0

I am looking at disabling RC4 and 3DES TLS ciphers in my application and wondering how to implement this?

The application is Angular/ASP.NET Core currently in the latest versions of both technologies. The application is hosted on a Red Hat 7 server.

winst135
  • 3
  • 4

1 Answers1

0

Application level

You may try to force your app to only support TLS 1.3.

TLS 1.3 supports only ciphers thought to be secure.
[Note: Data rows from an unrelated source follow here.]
Lemma timer_wf_lookup self stage starts :
  timer_wf self →
  InferenceTimer._staged_start_times self !! stage = Some starts →
  ∃ stops, InferenceTimer._staged_stop_times self !! stage = Some stops
    ∧ starts ≠ []
    ∧ (length starts = length stops ∨ length starts = length stops + 1).
Proof.
  intros [Hwf _] Hs. specialize (Hwf stage starts Hs). unfold stage_okb in Hwf.
  destruct (InferenceTimer._staged_stop_times self !! stage) as [stops|]; [|done].
  exists stops. split; [done|].
  apply andb_true_iff in Hwf as [H1 H2]. apply bool_decide_eq_true in H1.
  apply orb_true_iff in H2 as [H2|H2]; apply bool_decide_eq_true in H2; auto.
Qed.

(** A call that raises leaves the timer as it was. *)
Lemma start_Raise now stage self self' e :
  InferenceTimer.start now stage self = (self', Raise e) → self' = self.
Proof.
  unfold InferenceTimer.start.
  destruct (InferenceTimer._staged_start_times self !! stage) as [starts|] eqn:Hs.
  - rewrite Hs.
    destruct (InferenceTimer._staged_stop_times self !! stage);
      [case_decide|]; congruence.
  - cbn. rewrite !lookup_insert_eq. cbn. case_decide; [done | congruence].
Qed.

Lemma stop_Raise now stage self self' e :
  InferenceTimer.stop now stage self = (self', Raise e) → self' = self.
Proof.
  unfold InferenceTimer.stop.
  destruct (InferenceTimer._staged_start_times self !! stage); [|congruence].
  destruct (InferenceTimer._staged_stop_times self !! stage); [|congruence].
  case_decide; congruence.
Qed.
End timer_facts.

Section timer_invariant.
Context {F : Type}.
Implicit Types (self : InferenceTimer.t F) (stage : string) (now : F).

Lemma stage_okb_intro self stage (starts stops : list F) :
  InferenceTimer._staged_stop_times self !! stage = Some stops →
  starts ≠ [] →
  length starts = length stops ∨ length starts = length stops + 1 →
  stage_okb self stage starts = true.
Proof.
  intros Hp Hne Hlen. unfold stage_okb. rewrite Hp.
  apply andb_true_iff. split; [by apply bool_decide_eq_true|].
  apply orb_true_iff. destruct Hlen; [left|right]; by apply bool_decide_eq_true.
Qed.

Lemma start_wf now stage self :
  timer_wf self → timer_wf (InferenceTimer.start now stage self).1.
Proof.
  intros Hwf. unfold InferenceTimer.start.
  destruct (InferenceTimer._staged_start_times self !! stage) as [starts|] eqn:Hs.
  - rewrite Hs.
    destruct (timer_wf_lookup _ _ _ Hwf Hs) as (stops & Hp & Hne & Hlen).
    rewrite Hp. case_decide; [done|]. cbn.
    split; cbn; [|rewrite dom_insert_L; apply proj2 in Hwf; clear -Hwf; set_solver].
    intros k l Hk. cbn in Hk. destruct (decide (k = stage)) as [->|Hne'].
    + rewrite lookup_insert_eq in Hk. injection Hk as <-.
      apply (stage_okb_intro _ _ _ stops); [done| |].
      * by destruct starts.
      * right. rewrite length_app. cbn. lia.
    + rewrite lookup_insert_ne in Hk by done.
      destruct (timer_wf_lookup _ _ _ Hwf Hk) as (stops' & Hp' & ? & ?).
      by apply (stage_okb_intro _ _ _ stops').
  - cbn. rewrite !lookup_insert_eq. cbn. case_decide; [done|]. cbn.
    rewrite insert_insert_eq.
    split; cbn; [|rewrite !dom_insert_L; apply proj2 in Hwf; clear -Hwf; set_solver].
    intros k l Hk. cbn in Hk. destruct (decide (k = stage)) as [->|Hne'].
    + rewrite lookup_insert_eq in Hk. injection Hk as <-.
      apply (stage_okb_intro _ _ _ []); cbn; [apply lookup_insert_eq|done|by right].
    + rewrite lookup_insert_ne in Hk by done.
      destruct (timer_wf_lookup _ _ _ Hwf Hk) as (stops' & Hp' & ? & ?).
      apply (stage_okb_intro _ _ _ stops'); [|done..].
      cbn. by rewrite lookup_insert_ne.
Qed.

Lemma stop_wf now stage self :
  timer_wf self → timer_wf (InferenceTimer.stop now stage self).1.
Proof.
  intros Hwf. unfold InferenceTimer.stop.
  destruct (InferenceTimer._staged_start_times self !! stage) as [starts|] eqn:Hs;
    [|done].
  destruct (timer_wf_lookup _ _ _ Hwf Hs) as (stops & Hp & Hne & Hlen).
  rewrite Hp. case_decide; [done|]. cbn.
  split; cbn.
  2:{ rewrite dom_insert_L. apply elem_of_dom_2 in Hs. apply proj2 in Hwf.
      clear -Hs Hwf. set_solver. }
  intros k l Hk. cbn in Hk. destruct (decide (k = stage)) as [->|Hne'].
  - assert (l = starts) as -> by congruence.
    apply (stage_okb_intro _ _ _ (stops ++ [now])); cbn;
      [apply lookup_insert_eq|done|].
    left. rewrite length_app. cbn. lia.
  - destruct (timer_wf_lookup _ _ _ Hwf Hk) as (stops' & Hp' & ? & ?).
    apply (stage_okb_intro _ _ _ stops'); [|done..].
    cbn. by rewrite lookup_insert_ne.
Qed.

Lemma timer_step_wf (c : timer_call F) self :
  timer_wf self → timer_wf (timer_step c self).1.
Proof.
  destruct c; cbn; [apply start_wf | apply stop_wf | intros _; apply timer_wf_init].
Qed.

Lemma run_timer_wf (calls : list (timer_call F)) self :
  timer_wf self → timer_wf (run timer_step calls self).1.
Proof.
  revert self. induction calls as [|c calls IH]; intros self Hwf; [done|].
  cbn. pose proof (timer_step_wf c self Hwf) as Hc.
  destruct (timer_step c self) as [self1 r]. specialize (IH self1 Hc).
  by destruct (run timer_step calls self1).
Qed.

Lemma timer_wf_counts self stage :
  timer_wf self →
  recorded_stops self stage ≤ recorded_starts self stage
  ∧ recorded_starts self stage ≤ recorded_stops self stage + 1.
Proof.
  intros Hwf. unfold recorded_starts, recorded_stops.
  destruct (InferenceTimer._staged_start_times self !! stage) as [starts|] eqn:Hs.
  - destruct (timer_wf_lookup _ _ _ Hwf Hs) as (stops & -> & _ & Hlen). cbn. lia.
  - destruct Hwf as [_ Hdom]. apply not_elem_of_dom in Hs.
    assert (InferenceTimer._staged_stop_times self !! stage = None) as ->
      by (apply not_elem_of_dom; set_solver).
    cbn. lia.
Qed.
End timer_invariant.

(** ** The equations of [start], [stop] and [stage_times], case by case *)

Section timer_equations.
Context {F : Type}.
Implicit Types (self : InferenceTimer.t F) (stage : string) (now : F).
Import InferenceTimer.

Lemma start_new_stage now stage self :
  _staged_start_times self !! stage = None →
  start now stage self
  = (mk (<[stage := [now]]> (_staged_start_times self))
        (<[stage := []]> (_staged_stop_times self)), Return ()).
Proof.
  intros Hs. unfold start. rewrite Hs. cbn. rewrite !lookup_insert_eq. cbn.
  case_decide; [done|]. by rewrite insert_insert_eq.
Qed.

Lemma start_closed now stage self starts stops :
  _staged_start_times self !! stage = Some starts →
  _staged_stop_times self !! stage = Some stops →
  length starts = length stops →
  start now stage self
  = (mk (<[stage := starts ++ [now]]> (_staged_start_times self))
        (_staged_stop_times self), Return ()).
Proof.
  intros Hs Hp Hlen. unfold start. rewrite Hs, Hs, Hp. by case_decide.
Qed.

Lemma start_open now stage self starts stops :
  _staged_start_times self !! stage = Some starts →
  _staged_stop_times self !! stage = Some stops →
  length starts ≠ length stops →
  start now stage self = (self, Raise ValueError).
Proof.
  intros Hs Hp Hlen. unfold start. rewrite Hs, Hs, Hp. by case_decide.
Qed.

Lemma stop_unstarted now stage self :
  _staged_start_times self !! stage = None →
  stop now stage self = (self, Raise ValueError).
Proof. intros Hs. unfold stop. by rewrite Hs. Qed.

Lemma stop_closed now stage self starts stops :
  _staged_start_times self !! stage = Some starts →
  _staged_stop_times self !! stage = Some stops →
  length starts ≠ length stops + 1 →
  stop now stage self = (self, Raise ValueError).
Proof. intros Hs Hp Hlen. unfold stop. rewrite Hs, Hp. by case_decide. Qed.

Lemma stop_open now stage self starts stops :
  _staged_start_times self !! stage = Some starts →
  _staged_stop_times self !! stage = Some stops →
  length starts = length stops + 1 →
  stop now stage self
  = (mk (_staged_start_times self)
        (<[stage := stops ++ [now]]> (_staged_stop_times self)), Return ()).
Proof. intros Hs Hp Hlen. unfold stop. rewrite Hs, Hp. by case_decide. Qed.

(** [stop] returns normally only on a stage with exactly one open start. *)
Lemma stop_Return_inv now stage self self' :
  stop now stage self = (self', Return ()) →
  ∃ starts stops,
    _staged_start_times self !! stage = Some starts
    ∧ _staged_stop_times self !! stage = Some stops
    ∧ length starts = length stops + 1
    ∧ self' = mk (_staged_start_times self)
                 (<[stage := stops ++ [now]]> (_staged_stop_times self)).
Proof.
  unfold stop.
  destruct (_staged_start_times self !! stage) as [starts|]; [|done].
  destruct (_staged_stop_times self !! stage) as [stops|]; [|done].
  case_decide; [done|]. intros [= <-]. exists starts, stops.
  repeat split; lia.
Qed.

Context `{!FloatOps F}.

Lemma stage_times_closed self stage starts stops :
  _staged_start_times self !! stage = Some starts →
  _staged_stop_times self !! stage = Some stops →
  length starts = length stops →
  stage_times self stage = Return (zip_with fsub stops starts).
Proof.
  intros Hs Hp Hlen. unfold stage_times. rewrite Hs, Hp.
  case_decide; [done|]. by apply deltas_zip.
Qed.

Lemma stage_times_unstarted self stage :
  _staged_start_times self !! stage = None →
  stage_times self stage = Raise ValueError.
Proof. intros Hs. unfold stage_times. by rewrite Hs. Qed.

Lemma stage_times_open self stage starts stops :
  _staged_start_times self !! stage = Some starts →
  _staged_stop_times self !! stage = Some stops →
  length starts ≠ length stops →
  stage_times self stage = Raise ValueError.
Proof. intros Hs Hp Hlen. unfold stage_times. rewrite Hs, Hp. by case_decide. Qed.
End timer_equations.

(** ** Facts about [PipelineTimer] *)

Section pipeline_facts.
Context {F : Type}.
Implicit Types (self : PipelineTimer.t F) (timer cur : InferenceTimer.t F).
Import PipelineTimer.

Lemma run_app {S C} (step : C → S → S * outcome ()) (calls1 calls2 : list C) s :
  run step (calls1 ++ calls2) s
  = let '(s1, rs1) := run step calls1 s in
    let '(s2, rs2) := run step calls2 s1 in
    (s2, rs1 ++ rs2).
Proof.
  revert s. induction calls1 as [|c calls1 IH]; intros s; cbn.
  - by destruct (run step calls2 s).
  - destruct (step c s) as [s' r]. rewrite IH.
    destruct (run step calls1 s') as [s1 rs1].
    by destruct (run step calls2 s1).
Qed.

Lemma check_start_inference_timers self :
  _timers (_check_start_inference self)
  = match _timers self with
    | [] => [InferenceTimer.init]
    | _ => _timers self
    end.
Proof.
  unfold _check_start_inference, current_inference.
  destruct (_timers self) as [|timer timers] eqn:Ht; [done|].
  destruct (last (timer :: timers)) eqn:Hl; [done|].
  by apply last_None in Hl.
Qed.

Lemma check_start_inference_eq self :
  _check_start_inference self
  = set_timers self (_timers (_check_start_inference self)).
Proof.
  unfold _check_start_inference.
  destruct (current_inference self); [by destruct self | done].
Qed.

Lemma check_start_inference_id self timers cur :
  _timers self = timers ++ [cur] → _check_start_inference self = self.
Proof.
  intros Ht. unfold _check_start_inference, current_inference.
  by rewrite Ht, last_snoc.
Qed.

(** A method called on [self._timers[-1]] of a non-empty list. *)
Lemma on_timer_last {A} (method : InferenceTimer.t F → InferenceTimer.t F * outcome A)
    self timers cur :
  _timers self = timers ++ [cur] →
  on_timer (pred (length (_timers self))) method self
  = (set_timers self (timers ++ [(method cur).1]), (method cur).2).
Proof.
  intros Ht. unfold on_timer. rewrite Ht, length_app. cbn.
  replace (pred (length timers + 1)) with (length timers + 0) by lia.
  rewrite lookup_app_r by lia.
  replace (length timers + 0 - length timers) with 0 by lia. cbn.
  destruct (method cur) as [cur' r]. cbn.
  by rewrite insert_app_r.
Qed.

Lemma pipeline_step_disabled (c : pipeline_call F) self :
  _enabled self = false → pipeline_step c self = (self, Return ()).
Proof.
  intros He. destruct c; cbn;
    unfold reset, start_inference_stage, stop_inference_stage; by rewrite He.
Qed.

(** [start]/[stop] of a stage on an enabled pipeline timer that has a
    current snapshot act on that snapshot alone. *)
Lemma stage_call_current (c : stage_call F) self timers cur :
  _enabled self = true →
  _timers self = timers ++ [cur] →
  pipeline_step (on_pipeline c) self
  = (set_timers self (timers ++ [(timer_step (on_inference c) cur).1]),
     (timer_step (on_inference c) cur).2).
Proof.
  intros He Ht.
  destruct c; cbn; unfold start_inference_stage, stop_inference_stage;
    rewrite He; cbn; rewrite (check_start_inference_id _ _ _ Ht);
    by apply on_timer_last.
Qed.

Lemma record_current (round : list (stage_call F)) self timers cur :
  _enabled self = true →
  _timers self = timers ++ [cur] →
  run pipeline_step (on_pipeline <$> round) self
  = (set_timers self
       (timers ++ [(run timer_step (on_inference <$> round) cur).1]),
     (run timer_step (on_inference <$> round) cur).2).
Proof.
  revert self cur. induction round as [|c round IH]; intros self cur He Ht.
  - cbn. rewrite <-Ht. by destruct self.
  - cbn [fmap list_fmap run]. rewrite (stage_call_current c self timers cur He Ht).
    destruct (timer_step (on_inference c) cur) as [cur1 r]. cbn [fst snd].
    rewrite (IH (set_timers self (timers ++ [cur1])) cur1 He eq_refl).
    by destruct (run timer_step (on_inference <$> round) cur1).
Qed.
End pipeline_facts.

Section pipeline_reset.
Context {F : Type}.
Implicit Types (self : PipelineTimer.t F) (timer cur : InferenceTimer.t F).
Import PipelineTimer.

Lemma check_start_inference_multi self :
  _multi_inference (_check_start_inference self) = _multi_inference self.
Proof. by rewrite check_start_inference_eq. Qed.

Lemma set_timers_check self timers :
  set_timers (_check_start_inference self) timers = set_timers self timers.
Proof. by rewrite check_start_inference_eq. Qed.

Lemma reset_multi self :
  _enabled self = true → _multi_inference self = true →
  reset self
  = (set_timers self
       (_timers (_check_start_inference self) ++ [InferenceTimer.init]),
     Return ()).
Proof.
  intros He Hm. unfold reset, multi_inference. rewrite He. cbn.
  by rewrite check_start_inference_multi, Hm, set_timers_check.
Qed.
This post explains how to do it for TLS 1.2, you would just have to change the

s.SslProtocols = SslProtocols.Tls12;

to

s.SslProtocols = SslProtocols.Tls13;

More informations here

Feel free to test it with SSL Labs


You can stay on TLS 1.2 and manually choosing your ciphers by doing this.

Proceed with absolute caution when doing this. You want to do this only if you absolutely know what you're doing.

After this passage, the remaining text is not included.